Lemma rollback_outcome_of `{E : Env} `{B : BtrfsKernel} ctx txn_id subvol w :
  wf_world w -> cx_use_btrfs ctx = false ->
  let '(r, w') := salt_rollback_to ctx txn_id subvol w in rollback_outcome ctx w r w'.
Proof.
  intros Hw Hctx.
  unfold salt_rollback_to. rewrite Hctx, bind_run.
  set (picked := (if txn_id <=? 0 then salt_deploy_pick_rollback else ret (inr txn_id)) w).
  assert (durable picked.2 = durable w /\ forall id, picked.1 = inr id -> picked.2 = w) as [Hd Hp].
  { unfold picked, salt_deploy_pick_rollback. destruct (txn_id <=? 0); [|done].
    rewrite bind_run. cbn [query gets fst snd]. by destruct (pick_rollback _). }
  destruct picked as [[rc|id] w0]; cbn [fst snd] in *; [by cbn; rewrite Hd|]. rewrite (Hp id eq_refl).
  rewrite bind_run. cbn [query gets fst snd]. destruct (txn_status_snapshot _ _) as [[st snap]|]; [|done].
  cbn [andb]. rewrite bind_run.
  assert (((if sempty (default "" snap) then ret false
            else salt_path_exists (salt_join_path (txn_state_dir ctx id) "db.before")) w).2 = w) as ->
    by (by destruct (sempty _)).
  destruct (negb _); [done|]. by apply rollback_known.
Qed.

Assigned task → Whenever a line of the data includes the word "then", show that line in full.

Written solution →
  set (picked := (if txn_id <=? 0 then salt_deploy_pick_rollback else ret (inr txn_id)) w).
  assert (((if sempty (default "" snap) then ret false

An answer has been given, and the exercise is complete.